En el cielo, la segunda luna pasa velozmente. Es una enorme bola de basura que amontonaron en órbita y cada vuelta aleja el planeta del sol. Es lo único hermoso del paisaje, la excentricidad de su constitución provoca un juego de reflejos, luces y sombras en su superficie irregular; ya puede una adivinar el perfil de un rostro que de un rabo. Con lo que me encantan los rabos...

El resto del lugar apesta. Más vale que me haga a la idea de que no podré salir de aquí jamás.Los antiguos se llevaron hasta la última nave. Lo poco que queda de metal está bajo tierra, en las oxidadas columnas de los restos de edificios —a una temperatura capaz de derretir el traje si se toca por error—, o en las Madres. Algunos amigos de la psico-red que viven en búnkers cercanos han comenzado a diseñar un transporte nuevo, uno basado en tejido vivo, pero a mí todo eso me da mucha flojera.

¿Qué es eso? ¡Otro caminante!
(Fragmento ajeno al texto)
(** [VehicleSpeedDetectionSystem.__init__]: the readings of the clock by the
    counter, by the storage (with its [strftime]) and by the system itself
    are arguments. *)
Definition __init__ (config : option ConfigArg) (counter_now storage_now : Q)
    (storage_stamp : string) (now : Q) : result t :=
  let cfg := match config with
             | Some a => config_update default_config a
             | None => default_config
             end in
  let tracker := VehicleTracker.__init__ 10 (3 # 10) in
  let* distance_calculator := DistanceCalculator.__init__ None None in
  let speed_calculator := SpeedCalculator.__init__ distance_calculator None in
  let counter := VehicleCounter.__init__ (detection_line_position cfg) counter_now in
  let data_storage := DataStorage.__init__ (output_dir cfg) storage_now storage_stamp in
  Ok (mkSystem cfg tracker speed_calculator counter data_storage 0 0%Q now []).

(** What one call of [process_frame] reads from outside: the height and
    width of the frame, the boxes and the line that
    [self.detector.detect_vehicles(frame)] returns (background subtraction
    and contour detection by OpenCV), and the readings of [time.time()] in
    the order of the calls. *)
Record Frame : Type := mkFrame {
  shape : Z * Z;
  detected_boxes : list Box;
  detected_line_y : Z;
  time_default : Q;
  time_start : Q;
  time_check : Q;
  time_saved : Q;
  time_end : Q
}.

Section WithSqrt.
Variable np_sqrt : Z -> Q.

(** Step 5 of [process_frame]: one record per entry of the tracked table. *)
Definition store_records (frame_time : Q) (speeds : gmap Z Q)
  (tracked_vehicles : dict Vehicle) (storage : DataStorage.t) : DataStorage.t :=
fold_left
  (fun st item =>
     DataStorage.add_vehicle_record st (fst item) frame_time (bbox (snd item))
       (speeds !! fst item) (crossed_line (snd item)))
  tracked_vehicles storage.

(** [VehicleSpeedDetectionSystem.process_frame], as a change of the state:
  detection, tracking, calibration on first use, speeds, counting, storage,
  the clock of the periodic save, the frame-rate statistics and the frame
  counter.  [save_data] writes files from the state and the drawing
  produces the returned image; neither changes the state, and neither is
  modelled. *)
Definition process_frame (self : t) (frame : Frame) (frame_time : option Q)
  : result t :=
let frame_time := match frame_time with
                  | Some ft => ft
                  | None => time_default frame
                  end in
let start_time := time_start frame in
let bounding_boxes := detected_boxes frame in
let detection_line_y := detected_line_y frame in
let* tracked := VehicleTracker.update (tracker self) bounding_boxes detection_line_y in
let tracked_vehicles := snd tracked in
let* s1 :=
  match DistanceCalculator.pixels_per_meter (distance_calculator self) with
  | None =>
      let* c := DistanceCalculator.calibrate_from_lane_width
                  (distance_calculator self) (shape frame)
                  (reference_width_meters (config self)) in
      Ok (set_distance_calculator (fst c) self)
  | Some _ => Ok self
  end in
let* sped := SpeedCalculator.update np_sqrt (speed_calculator s1) tracked_vehicles
               (Some (frame_count self)) (Some frame_time) frame_time in
let speeds := snd sped in
let counted := VehicleCounter.update (counter self) tracked_vehicles (shape frame)
                 (Some frame_time) frame_time in
let storage := store_records frame_time speeds tracked_vehicles (data_storage self) in
let last_save :=
  if Qltb (save_interval (config self)) (time_check frame - last_save_time self)
  then time_saved frame
  else last_save_time self in
let processing_time := (time_end frame - start_time)%Q in
let times1 := processing_times self ++ [processing_time] in
let times2 := if (10 <? length times1)%nat then tail times1 else times1 in
let avg_processing_time :=
  (fold_left Qplus times2 0 / inject_Z (Z.of_nat (length times2)))%Q in
let fps' := if Qltb 0 avg_processing_time then (1 / avg_processing_time)%Q else 0%Q in
Ok (mkSystem (config self) (fst tracked) (fst sped) (fst counted) storage
             (frame_count self + 1) fps' last_save times2).
Lemma not_star_capitalize w :
  str_all not_star w = true → str_all not_star (capitalize w) = true.
Proof.
  destruct w as [|c w]; [done|]. cbn [capitalize str_all].
  intros [Hc Hw]%andb_true_iff. apply andb_true_iff. split.
  - revert Hc. by destruct c as [[] [] [] [] [] [] [] []].
  - revert Hw. induction w as [|d w IH]; [done|]. cbn [lower str_all].
    intros [Hd Hw]%andb_true_iff. rewrite (IH Hw), andb_true_r.
    revert Hd. by destruct d as [[] [] [] [] [] [] [] []].
Qed.

Lemma cleaned_words_no_star raw words :
  cleaned_words raw = Ok words →
  Forall (fun w => str_all not_star w = true) words.
Proof.
  destruct (cleaned_words_origin raw) as (fs & k & Hwords). cbn zeta in Hwords.
  rewrite Hwords. intros [= <-]. do 2 apply Forall_take.
  apply split_ws_aux_all; [done|].
  destruct (_ || _); [apply str_all_substring|]; apply replace_star_all.
Qed.

End CleanerMore.

(** X1.  The result of [clean_description] is its own words joined by single
    spaces: no leading or trailing whitespace, no line break, no run of
    spaces. *)
Theorem clean_description_single_spaced (raw out : string) :
  clean_description raw = Ok out →
  join " " (split_ws out) = out ∧ strip out = out ∧
  contains newline out = false.
Proof.
  intros Hraw.
  destruct (clean_description_shape raw) as (words & _ & _ & Htok & _ & Hout).
  rewrite Hraw in Hout. injection Hout as ->.
  destruct (length words <? 4); [by vm_compute|].
  pose proof (capitalize_first_tokens words Htok) as Htok'.
  rewrite split_ws_join, strip_join, join_no_newline by done. done.
Qed.
(** * Integer math utilities of the testing-frameworks sample

    A shallow embedding of [samples/hello_testing_frameworks/src/math_utils.cpp]
    (namespace [math_utils]) and the properties of its six functions, and
    of the two functions that [samples/hello_emscripten/src/main.cpp]
    exports.

    Conventions of the embedding.
    - A C++ [int] is a [Z] in the range [INT_MIN .. INT_MAX]; a [long long]
      is a [Z] in the range [LLONG_MIN .. LLONG_MAX].
    - Signed arithmetic is that of a two's-complement machine: every
      operation computes the exact integer result and keeps its low 32
      (respectively 64) bits, see [wrap32] and [wrap64].  (The C++ standard
      leaves signed overflow undefined; wrap-around is the reading under
      which the properties below are phrased.)
    - [operator/] and [operator%] truncate toward zero: [Z.quot], [Z.rem].
      A division has no value when the divisor is 0 or the quotient is not
      an [int], which for [int] operands is the one case [INT_MIN / -1]:
      there the behaviour of the program is undefined (the division
      instruction traps), see [Int.div].
    - [throw std::invalid_argument(msg)] is the outcome [Throw
      (invalid_argument msg)]; a normal [return v] is [Return v]; a call
      that runs into undefined behaviour, and so neither returns nor
      throws, has the outcome [Undefined].
    - The two [for] loops are functions with a step budget (fuel): [None]
      means the budget ran out before the loop left. *)

From Stdlib Require Import ZArith Lia Bool String List.

Local Open Scope Z_scope.

(** ** Machine integers *)

Definition INT_MIN : Z := -2147483648.
Definition INT_MAX : Z := 2147483647.
Definition LLONG_MIN : Z := -9223372036854775808.
Definition LLONG_MAX : Z := 9223372036854775807.

Definition in_int (z : Z) : Prop := INT_MIN <= z <= INT_MAX.
Definition in_llong (z : Z) : Prop := LLONG_MIN <= z <= LLONG_MAX.

(** The value of the [w]-bit two's-complement word that holds the low [w]
    bits of [z]. *)
Definition wrap (w : Z) (z : Z) : Z :=
  (z + 2 ^ (w - 1)) mod 2 ^ w - 2 ^ (w - 1).

Definition wrap32 : Z -> Z := wrap 32.
Definition wrap64 : Z -> Z := wrap 64.

(** The operators of type [int].  [div] is partial: [a / b] has a value
    only if [b] is not 0 and the quotient is representable in [int]. *)
Module Int.
Definition representable (z : Z) : bool :=
  (INT_MIN <=? z) && (z <=? INT_MAX).
Definition add (a b : Z) : Z := wrap32 (a + b).
Definition sub (a b : Z) : Z := wrap32 (a - b).
Definition mul (a b : Z) : Z := wrap32 (a * b).
Definition div (a b : Z) : option Z :=
  if b =? 0 then None
  else if representable (Z.quot a b) then Some (Z.quot a b)
  else None.
Definition rem (a b : Z) : Z := wrap32 (Z.rem a b).
Definition neg (a : Z) : Z := wrap32 (- a).
End Int.

(** The operators of type [long long] the source uses. *)
Module LongLong.
Definition mul (a b : Z) : Z := wrap64 (a * b).
End LongLong.

(** ** Outcomes of a call *)

Inductive exception : Type :=
| invalid_argument (what : string).

Inductive outcome (A : Type) : Type :=
| Return (v : A)
| Throw (e : exception)
| Undefined.

Arguments Return {A} v.
Arguments Throw {A} e.
Arguments Undefined {A}.

(** A computation with a step budget returns [v] when some budget is
    enough for it, and diverges when none is. *)
Definition returns {A : Type} (run : nat -> option A) (v : A) : Prop :=
  exists fuel, run fuel = Some v.

Definition diverges {A : Type} (run : nat -> option A) : Prop :=
  forall fuel, run fuel = None.

(** ** The functions of [math_utils] *)

Module math_utils.

Definition Add (a b : Z) : Z := Int.add a b.

Definition Subtract (a b : Z) : Z := Int.sub a b.

Definition Multiply (a b : Z) : Z := Int.mul a b.

Definition Divide (a b : Z) : outcome Z :=
  if b =? 0 then
    Throw (invalid_argument "Division by zero is not allowed")
  else match Int.div a b with
       | Some q => Return q
       | None => Undefined
       end.

(** [for (int i = 3; i * i <= n; i += 2) if (n % i == 0) return false;
     return true;], entered with the current [i]. *)
Fixpoint IsPrime_loop (fuel : nat) (n i : Z) : option bool :=
  match fuel with
  | O => None
  | S fuel' =>
      if Int.mul i i <=? n then
        if Int.rem n i =? 0 then Some false
        else IsPrime_loop fuel' n (Int.add i 2)
      else Some true
  end.

Definition IsPrime_fuel (n : Z) (fuel : nat) : option bool :=
  if n <? 2 then Some false
  else if n =? 2 then Some true
  else if Int.rem n 2 =? 0 then Some false
  else IsPrime_loop fuel n 3.

(** [for (int i = 2; i <= n; ++i) result *= i; return result;], entered
    with the current [i] and [result]. *)
Fixpoint Factorial_loop (fuel : nat) (n i result : Z) : option Z :=
  match fuel with
  | O => None
  | S fuel' =>
      if i <=? n then
        Factorial_loop fuel' n (Int.add i 1) (LongLong.mul result i)
      else Some result
  end.

Definition Factorial_fuel (n : Z) (fuel : nat) : option (outcome Z) :=
  if n <? 0 then
    Some (Throw (invalid_argument
                   "Factorial is not defined for negative numbers"))
  else if (n =? 0) || (n =? 1) then Some (Return 1)
  else option_map Return (Factorial_loop fuel n 2 1).

(** The two loop functions run with a budget of [n] steps, which is
    enough whenever the loop is left at all (see [IsPrime_total] and
    [Factorial_fuel_enough]). *)
Definition IsPrime (n : Z) : option bool := IsPrime_fuel n (Z.to_nat n).

Definition Factorial (n : Z) : option (outcome Z) :=
  Factorial_fuel n (Z.to_nat n).

End math_utils.

Import math_utils.

(** ** The function exported by the Emscripten sample

    [samples/hello_emscripten/src/main.cpp] exports, under
    [__EMSCRIPTEN__], the functions [say_hello] and [add_numbers] to
    JavaScript (the 32-bit addition of WebAssembly wraps). *)

Module hello_emscripten.
Fixpoint encode (level : nat) (v : pyval) {struct v} : result str :=
  match v with
  | PStr s => Ok (encode_basestring s)
  | PNone => Ok (lit "null")
  | PBool true => Ok (lit "true")
  | PBool false => Ok (lit "false")
  | PInt z => Ok (int_repr z)
  | PList l | PTuple l =>
      match l with
      | [] => Ok (lit "[]")
      | _ =>
          texts ← (fix each (l : list pyval) : result (list str) :=
                     match l with
                     | [] => Ok []
                     | x :: l' =>
                         t ← encode (S level) x;
                         ts ← each l';
                         Ok (t :: ts)
                     end) l;
          Ok (bracket 91%N 93%N level texts)
      end
  | PDict items =>
      match items with
      | [] => Ok (lit "{}")
      | _ =>
          texts ← (fix each (items : list (pykey * pyval)) : result (list str) :=
                     match items with
                     | [] => Ok []
                     | (k, x) :: items' =>
                         key ← key_str k;
                         t ← encode (S level) x;
                         ts ← each items';
                         Ok ((encode_basestring key ++ lit ": " ++ t) :: ts)
                     end) items;
          Ok (bracket 123%N 125%N level texts)
      end
  | PObj rendering => Ok (encode_basestring rendering)
  end.

(** The two loops of [encode], by name. *)
Definition encode_elements (level : nat) : list pyval -> result (list str) :=
  fix each (l : list pyval) : result (list str) :=
    match l with
    | [] => Ok []
    | x :: l' =>
        t ← encode (S level) x;
        ts ← each l';
        Ok (t :: ts)
    end.

Definition encode_members (level : nat) : list (pykey * pyval) -> result (list str) :=
  fix each (items : list (pykey * pyval)) : result (list str) :=
    match items with
    | [] => Ok []
    | (k, x) :: items' =>
        key ← key_str k;
        t ← encode (S level) x;
        ts ← each items';
        Ok ((encode_basestring key ++ lit ": " ++ t) :: ts)
    end.

(** *** Decoding *)

Definition is_ws (c : char) : bool :=
  (N.eqb c 32 || N.eqb c 9 || N.eqb c 10 || N.eqb c 13)%N.

Fixpoint skip_ws (s : str) : str :=
  match s with
  | [] => []
  | c :: s' => if is_ws c then skip_ws s' else s
  end.

Definition hex_value (c : char) : option N :=
  (if (48 <=? c) && (c <=? 57) then Some (c - 48)
   else if (97 <=? c) && (c <=? 102) then Some (c - 87)
   else if (65 <=? c) && (c <=? 70) then Some (c - 55)
   else None)%N.

Definition is_high_surrogate (u : N) : bool := ((55296 <=? u) && (u <=? 56319))%N.
Definition is_low_surrogate (u : N) : bool := ((56320 <=? u) && (u <=? 57343))%N.

(** Where the scanner of a string literal is: between characters, after
    a backslash, or inside a [u] escape with [todo] digits to read. *)
Inductive scan_state : Type :=
| Plain
| Escaped
| Hex (todo : nat) (acc : N).

Definition flush (pending : option N) : str :=
  match pending with
  | Some h => [h]
  | None => []
  end.

(** The character a short escape stands for. *)
Definition unescape (c : char) : option char :=
  (if c =? 34 then Some 34
   else if c =? 92 then Some 92
   else if c =? 47 then Some 47
   else if c =? 98 then Some 8
   else if c =? 102 then Some 12
   else if c =? 110 then Some 10
   else if c =? 114 then Some 13
   else if c =? 116 then Some 9
   else None)%N.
Me doy media vuelta, no quiero que me vea en esta facha.

—¡¿Hola?! —grita.

«Ay, no, que se vaya, que me deje», pienso mientras me alejo. Escucho sus pasos, me persigue su sombra. Desearía que mi traje fuera más liviano.

—Espera —dice, dándome alcance.

—No te había visto —miento, sonrojada y con el corazón acelerado.

¿Qué diablos me pasa? Aunque no lo había planeado, no puedo evitar sonreír.

—Soy Júpiter E-9895. ¿Cómo te llamas?

—Es...trella —contesto con un tono de obviedad. Todas llevamos el mismo nombre hasta el día de la emancipación, luego se supone que debemos conseguir pareja y acudir al laboratorio de fertilización donde encargaremos nuestras semillas a una Madre.

Al pensar en esto se me suben los colores hasta las orejas.

—Quizá debí preguntar cómo quieres llamarte —corrige él un poco apenado.

—¿Yo? Mmm. Empieza tú.

No estoy acostumbrada a hablar con alguien en persona, una no puede fingir que el sol ha emitido otra llamarada que ha desconectado la psico-red o que Mamá te ha llamado para cenar. Voy dando pasitos, aunque en el fondo sé que no puedo ni quiero escapar.

—No es justo. Yo pregunté primero.

—Cierto. ¿Cómo quiero llamarme? ¿Y si mejor lo adivinas?

—De acuerdo. Veamos… ¿Clara?

—No.

—¿Luz?

—En serio ¿te parece que mi primera elección será un nombre relacionado con el sol?

—Vale, entonces… personajes famosos. ¿Hermoine?

—Mmm, quizá.

—En ese caso yo seré Harry.

Me río como una tonta, seguimos platicando del clima y cosas triviales como el reciclaje de orina. Antes de que me dé cuenta me ha tomado de la mano o, mejor dicho, del guante, y enfilamos de vuelta al búnker.  Creo que me gusta. Lo invito a pasar.

Mi mente divaga en pensamientos absurdos, hace comparaciones acerca del amor y las relaciones humanas en épocas pasadas y la que me tocó vivir. Acceso a la base de datos de la neuro-enciclopedia y en mi cerebro aparecen imágenes de besos, manos entrelazadas, argollas de oro y un extraño ritual que incluye el intercambio de fluidos corporales. Descubro que  las parejas salían de paseo en domingo. Pienso que tal vez esa práctica no sea tan ilógica. Después de todo, he encontrado algo más que sol este domingo. Quizá sea momento de retomar la vieja escuela.

Cuando nos retiramos los respectivos trajes, no me sorprende lo guapo que es, su rabo es tan lindo que mis palmas se humedecen y mi pulso se acelera. Todo rastro de mi mal humor desaparece. Comienzo a considerarlo mío. Aprovecho una distracción de su parte para comentárselo a Mamá en voz baja.

—Ahora sí crees que sirve de algo salir a la superficie, ¿eh? —comenta, para mi fastidio—. Anda, no seas descortés, prepárale un bocadillo. Y se dice cola, por cierto.

Esa es Mamá, siempre corrigiéndome.

¿Por qué no puedo decirle como me venga en gana? Rabo, cola, da lo mismo. Mis ancestros no la tenían, es el regalo que la evolución nos ha dado tras siglos de vivir entre roedores y alimentarnos de deliciosas cucarachas.